# Assigned task
Lines from the top of the entries down to the line with "an exact rational" must be set down exactly as they stand, with both ends retained.

# Records provided
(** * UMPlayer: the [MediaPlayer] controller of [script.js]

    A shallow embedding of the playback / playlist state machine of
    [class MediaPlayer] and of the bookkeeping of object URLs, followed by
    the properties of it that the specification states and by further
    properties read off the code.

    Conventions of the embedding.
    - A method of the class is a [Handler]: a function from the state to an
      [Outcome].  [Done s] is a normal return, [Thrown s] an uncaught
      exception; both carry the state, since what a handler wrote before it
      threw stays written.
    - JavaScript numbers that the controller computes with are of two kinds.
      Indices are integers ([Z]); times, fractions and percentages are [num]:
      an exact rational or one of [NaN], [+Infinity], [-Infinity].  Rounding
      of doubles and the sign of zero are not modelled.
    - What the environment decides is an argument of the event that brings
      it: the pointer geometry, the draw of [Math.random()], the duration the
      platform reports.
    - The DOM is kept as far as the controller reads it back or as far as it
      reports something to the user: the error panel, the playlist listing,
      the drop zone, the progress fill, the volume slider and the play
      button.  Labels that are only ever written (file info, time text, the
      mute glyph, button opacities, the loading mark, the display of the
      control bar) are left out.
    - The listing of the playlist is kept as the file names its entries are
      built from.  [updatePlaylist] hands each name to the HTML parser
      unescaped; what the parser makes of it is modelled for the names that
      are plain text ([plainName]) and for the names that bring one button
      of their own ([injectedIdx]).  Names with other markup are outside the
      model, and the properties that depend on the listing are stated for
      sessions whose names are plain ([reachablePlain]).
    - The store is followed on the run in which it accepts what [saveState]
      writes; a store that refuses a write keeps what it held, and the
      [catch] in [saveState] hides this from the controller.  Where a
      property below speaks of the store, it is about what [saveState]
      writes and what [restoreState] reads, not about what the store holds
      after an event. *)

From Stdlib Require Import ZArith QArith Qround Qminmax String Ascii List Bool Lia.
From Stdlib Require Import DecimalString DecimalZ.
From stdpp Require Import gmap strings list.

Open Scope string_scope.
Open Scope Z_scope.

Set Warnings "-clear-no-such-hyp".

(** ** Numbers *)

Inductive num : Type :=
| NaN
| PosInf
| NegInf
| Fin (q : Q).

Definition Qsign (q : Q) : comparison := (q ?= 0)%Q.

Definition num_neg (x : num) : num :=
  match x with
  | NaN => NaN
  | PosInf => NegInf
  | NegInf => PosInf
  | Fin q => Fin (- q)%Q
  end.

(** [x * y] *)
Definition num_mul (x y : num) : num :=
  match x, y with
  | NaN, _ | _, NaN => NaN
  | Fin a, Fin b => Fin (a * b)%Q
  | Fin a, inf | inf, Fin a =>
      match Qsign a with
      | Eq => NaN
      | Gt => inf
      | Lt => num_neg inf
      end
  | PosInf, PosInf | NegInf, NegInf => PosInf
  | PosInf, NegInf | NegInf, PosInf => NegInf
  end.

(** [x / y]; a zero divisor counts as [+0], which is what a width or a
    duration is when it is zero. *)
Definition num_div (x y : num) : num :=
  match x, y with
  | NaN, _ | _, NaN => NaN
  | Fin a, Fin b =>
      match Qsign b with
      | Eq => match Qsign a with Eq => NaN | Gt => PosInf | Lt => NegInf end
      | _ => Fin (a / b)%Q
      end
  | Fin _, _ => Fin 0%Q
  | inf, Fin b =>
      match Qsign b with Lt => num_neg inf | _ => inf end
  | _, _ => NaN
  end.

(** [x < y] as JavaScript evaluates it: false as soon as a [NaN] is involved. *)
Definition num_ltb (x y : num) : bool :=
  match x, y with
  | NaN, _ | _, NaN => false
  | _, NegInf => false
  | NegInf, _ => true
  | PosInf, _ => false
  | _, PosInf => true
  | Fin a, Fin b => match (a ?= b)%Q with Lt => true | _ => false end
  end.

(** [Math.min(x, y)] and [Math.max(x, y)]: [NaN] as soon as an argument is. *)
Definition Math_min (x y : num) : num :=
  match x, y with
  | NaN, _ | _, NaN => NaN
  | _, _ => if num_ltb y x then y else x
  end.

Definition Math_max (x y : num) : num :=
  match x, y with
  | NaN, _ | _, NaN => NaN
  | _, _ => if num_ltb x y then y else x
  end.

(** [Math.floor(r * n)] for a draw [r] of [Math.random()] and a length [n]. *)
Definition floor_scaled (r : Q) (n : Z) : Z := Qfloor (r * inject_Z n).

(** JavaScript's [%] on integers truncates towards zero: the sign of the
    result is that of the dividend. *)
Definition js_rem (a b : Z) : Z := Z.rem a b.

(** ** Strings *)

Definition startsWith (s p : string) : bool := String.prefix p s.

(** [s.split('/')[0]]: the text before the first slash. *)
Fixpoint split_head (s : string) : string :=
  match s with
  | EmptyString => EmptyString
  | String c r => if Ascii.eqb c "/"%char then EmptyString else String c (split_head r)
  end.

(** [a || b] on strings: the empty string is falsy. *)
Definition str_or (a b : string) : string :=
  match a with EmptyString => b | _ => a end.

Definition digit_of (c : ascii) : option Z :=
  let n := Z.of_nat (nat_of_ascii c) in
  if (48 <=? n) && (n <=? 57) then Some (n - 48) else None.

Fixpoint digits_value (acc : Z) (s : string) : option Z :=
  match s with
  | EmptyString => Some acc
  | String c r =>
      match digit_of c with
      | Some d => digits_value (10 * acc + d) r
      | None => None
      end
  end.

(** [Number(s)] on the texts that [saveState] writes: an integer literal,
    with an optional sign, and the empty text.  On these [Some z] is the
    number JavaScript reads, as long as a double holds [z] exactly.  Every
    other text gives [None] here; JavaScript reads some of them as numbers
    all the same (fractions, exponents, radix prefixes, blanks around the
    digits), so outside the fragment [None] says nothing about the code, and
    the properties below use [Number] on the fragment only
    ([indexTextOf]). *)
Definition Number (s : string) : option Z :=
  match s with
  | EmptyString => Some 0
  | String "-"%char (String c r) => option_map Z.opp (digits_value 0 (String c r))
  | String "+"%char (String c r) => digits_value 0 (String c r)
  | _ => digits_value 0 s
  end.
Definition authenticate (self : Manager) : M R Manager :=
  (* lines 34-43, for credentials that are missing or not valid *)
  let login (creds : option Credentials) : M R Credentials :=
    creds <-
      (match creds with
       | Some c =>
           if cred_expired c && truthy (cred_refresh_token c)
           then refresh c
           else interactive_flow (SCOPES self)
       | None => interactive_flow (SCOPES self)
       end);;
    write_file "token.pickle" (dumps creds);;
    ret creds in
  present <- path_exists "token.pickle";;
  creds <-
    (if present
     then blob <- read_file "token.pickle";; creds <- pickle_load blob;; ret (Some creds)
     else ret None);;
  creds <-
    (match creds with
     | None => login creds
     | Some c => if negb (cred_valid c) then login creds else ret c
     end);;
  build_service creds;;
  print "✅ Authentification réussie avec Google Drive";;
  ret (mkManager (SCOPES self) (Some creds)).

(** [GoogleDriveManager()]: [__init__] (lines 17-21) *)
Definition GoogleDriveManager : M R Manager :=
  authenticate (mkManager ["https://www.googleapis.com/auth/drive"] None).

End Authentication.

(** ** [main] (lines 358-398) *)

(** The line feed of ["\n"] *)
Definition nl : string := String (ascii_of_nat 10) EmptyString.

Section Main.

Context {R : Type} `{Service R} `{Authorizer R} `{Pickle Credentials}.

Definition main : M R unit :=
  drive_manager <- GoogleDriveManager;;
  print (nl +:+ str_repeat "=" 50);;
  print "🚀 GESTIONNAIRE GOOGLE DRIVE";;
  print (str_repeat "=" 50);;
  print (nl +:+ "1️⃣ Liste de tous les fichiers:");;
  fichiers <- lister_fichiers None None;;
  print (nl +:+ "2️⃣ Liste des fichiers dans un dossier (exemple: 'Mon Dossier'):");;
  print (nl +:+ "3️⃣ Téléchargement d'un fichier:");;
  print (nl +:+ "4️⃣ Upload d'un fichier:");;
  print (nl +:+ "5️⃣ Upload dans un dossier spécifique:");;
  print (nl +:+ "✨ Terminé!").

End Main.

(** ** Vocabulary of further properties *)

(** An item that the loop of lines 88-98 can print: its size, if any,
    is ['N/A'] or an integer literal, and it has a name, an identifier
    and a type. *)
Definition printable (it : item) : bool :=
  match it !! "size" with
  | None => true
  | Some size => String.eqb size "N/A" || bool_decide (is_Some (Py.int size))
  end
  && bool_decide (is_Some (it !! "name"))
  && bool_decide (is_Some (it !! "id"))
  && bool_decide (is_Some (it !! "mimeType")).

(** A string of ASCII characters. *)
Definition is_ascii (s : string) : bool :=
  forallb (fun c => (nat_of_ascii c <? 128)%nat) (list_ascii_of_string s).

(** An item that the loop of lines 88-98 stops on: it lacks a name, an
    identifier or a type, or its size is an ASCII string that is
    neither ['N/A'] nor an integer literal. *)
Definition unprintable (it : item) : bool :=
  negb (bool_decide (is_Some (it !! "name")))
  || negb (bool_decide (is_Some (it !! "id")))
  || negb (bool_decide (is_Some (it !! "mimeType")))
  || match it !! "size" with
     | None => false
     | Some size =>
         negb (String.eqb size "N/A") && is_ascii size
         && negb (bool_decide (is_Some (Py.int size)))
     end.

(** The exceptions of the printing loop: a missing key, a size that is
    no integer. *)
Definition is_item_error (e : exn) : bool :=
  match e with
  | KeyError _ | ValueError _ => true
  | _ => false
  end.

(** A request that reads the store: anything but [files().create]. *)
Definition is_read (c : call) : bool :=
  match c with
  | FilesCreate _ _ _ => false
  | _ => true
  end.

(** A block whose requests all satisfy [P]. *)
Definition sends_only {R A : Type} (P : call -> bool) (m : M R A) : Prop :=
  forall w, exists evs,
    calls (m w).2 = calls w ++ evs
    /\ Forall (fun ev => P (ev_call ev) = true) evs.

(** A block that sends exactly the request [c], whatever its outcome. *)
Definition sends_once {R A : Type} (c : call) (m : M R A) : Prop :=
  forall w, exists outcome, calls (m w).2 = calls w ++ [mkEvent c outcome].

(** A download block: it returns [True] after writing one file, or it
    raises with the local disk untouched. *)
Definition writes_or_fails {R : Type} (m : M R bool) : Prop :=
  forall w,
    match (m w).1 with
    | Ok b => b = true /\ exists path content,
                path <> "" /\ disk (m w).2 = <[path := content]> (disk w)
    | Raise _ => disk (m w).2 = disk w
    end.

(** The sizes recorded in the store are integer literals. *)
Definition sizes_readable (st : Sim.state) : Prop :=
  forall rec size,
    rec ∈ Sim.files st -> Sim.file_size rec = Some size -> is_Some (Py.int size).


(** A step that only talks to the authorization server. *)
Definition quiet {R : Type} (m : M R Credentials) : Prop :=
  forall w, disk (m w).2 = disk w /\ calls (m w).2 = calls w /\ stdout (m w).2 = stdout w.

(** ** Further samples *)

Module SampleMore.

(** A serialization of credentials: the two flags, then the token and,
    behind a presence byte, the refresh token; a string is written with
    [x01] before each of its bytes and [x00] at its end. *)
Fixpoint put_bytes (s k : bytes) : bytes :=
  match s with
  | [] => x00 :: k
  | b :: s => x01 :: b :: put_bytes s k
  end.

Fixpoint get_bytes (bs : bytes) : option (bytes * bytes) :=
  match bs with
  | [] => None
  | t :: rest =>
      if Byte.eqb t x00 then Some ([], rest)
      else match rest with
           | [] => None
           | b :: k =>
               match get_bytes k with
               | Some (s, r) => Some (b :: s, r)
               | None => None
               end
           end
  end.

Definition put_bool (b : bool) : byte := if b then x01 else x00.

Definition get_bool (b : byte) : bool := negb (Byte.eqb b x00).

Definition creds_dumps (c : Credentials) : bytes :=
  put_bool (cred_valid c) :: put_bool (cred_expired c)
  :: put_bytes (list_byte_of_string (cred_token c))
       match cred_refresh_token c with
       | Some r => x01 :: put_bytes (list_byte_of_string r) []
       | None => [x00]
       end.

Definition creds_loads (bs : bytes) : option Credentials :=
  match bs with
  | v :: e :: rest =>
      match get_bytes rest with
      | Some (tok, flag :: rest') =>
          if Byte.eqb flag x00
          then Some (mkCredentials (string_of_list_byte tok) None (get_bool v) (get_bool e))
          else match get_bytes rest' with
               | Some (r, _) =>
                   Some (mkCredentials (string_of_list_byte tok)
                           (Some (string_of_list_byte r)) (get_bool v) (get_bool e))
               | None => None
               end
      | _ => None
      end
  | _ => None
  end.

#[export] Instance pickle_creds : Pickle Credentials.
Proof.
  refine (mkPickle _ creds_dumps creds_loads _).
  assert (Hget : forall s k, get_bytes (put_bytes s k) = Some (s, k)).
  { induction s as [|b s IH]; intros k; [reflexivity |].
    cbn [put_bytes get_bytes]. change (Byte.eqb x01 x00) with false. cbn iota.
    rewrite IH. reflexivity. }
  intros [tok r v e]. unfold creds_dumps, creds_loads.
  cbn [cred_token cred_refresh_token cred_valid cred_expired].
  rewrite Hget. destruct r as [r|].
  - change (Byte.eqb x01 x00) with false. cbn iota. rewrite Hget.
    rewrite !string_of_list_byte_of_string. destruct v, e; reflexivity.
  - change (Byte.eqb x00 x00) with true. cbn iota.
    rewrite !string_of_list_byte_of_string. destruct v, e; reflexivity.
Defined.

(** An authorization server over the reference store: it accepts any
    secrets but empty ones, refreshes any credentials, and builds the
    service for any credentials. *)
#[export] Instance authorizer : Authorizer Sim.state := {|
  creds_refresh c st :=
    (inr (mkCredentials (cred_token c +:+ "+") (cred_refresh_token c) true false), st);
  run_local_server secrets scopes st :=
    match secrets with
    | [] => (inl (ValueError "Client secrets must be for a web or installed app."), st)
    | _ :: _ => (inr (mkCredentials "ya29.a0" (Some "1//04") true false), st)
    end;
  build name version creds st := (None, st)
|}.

# Answer to this task
(** * UMPlayer: the [MediaPlayer] controller of [script.js]

    A shallow embedding of the playback / playlist state machine of
    [class MediaPlayer] and of the bookkeeping of object URLs, followed by
    the properties of it that the specification states and by further
    properties read off the code.

    Conventions of the embedding.
    - A method of the class is a [Handler]: a function from the state to an
      [Outcome].  [Done s] is a normal return, [Thrown s] an uncaught
      exception; both carry the state, since what a handler wrote before it
      threw stays written.
    - JavaScript numbers that the controller computes with are of two kinds.
      Indices are integers ([Z]); times, fractions and percentages are [num]:
      an exact rational or one of [NaN], [+Infinity], [-Infinity].  Rounding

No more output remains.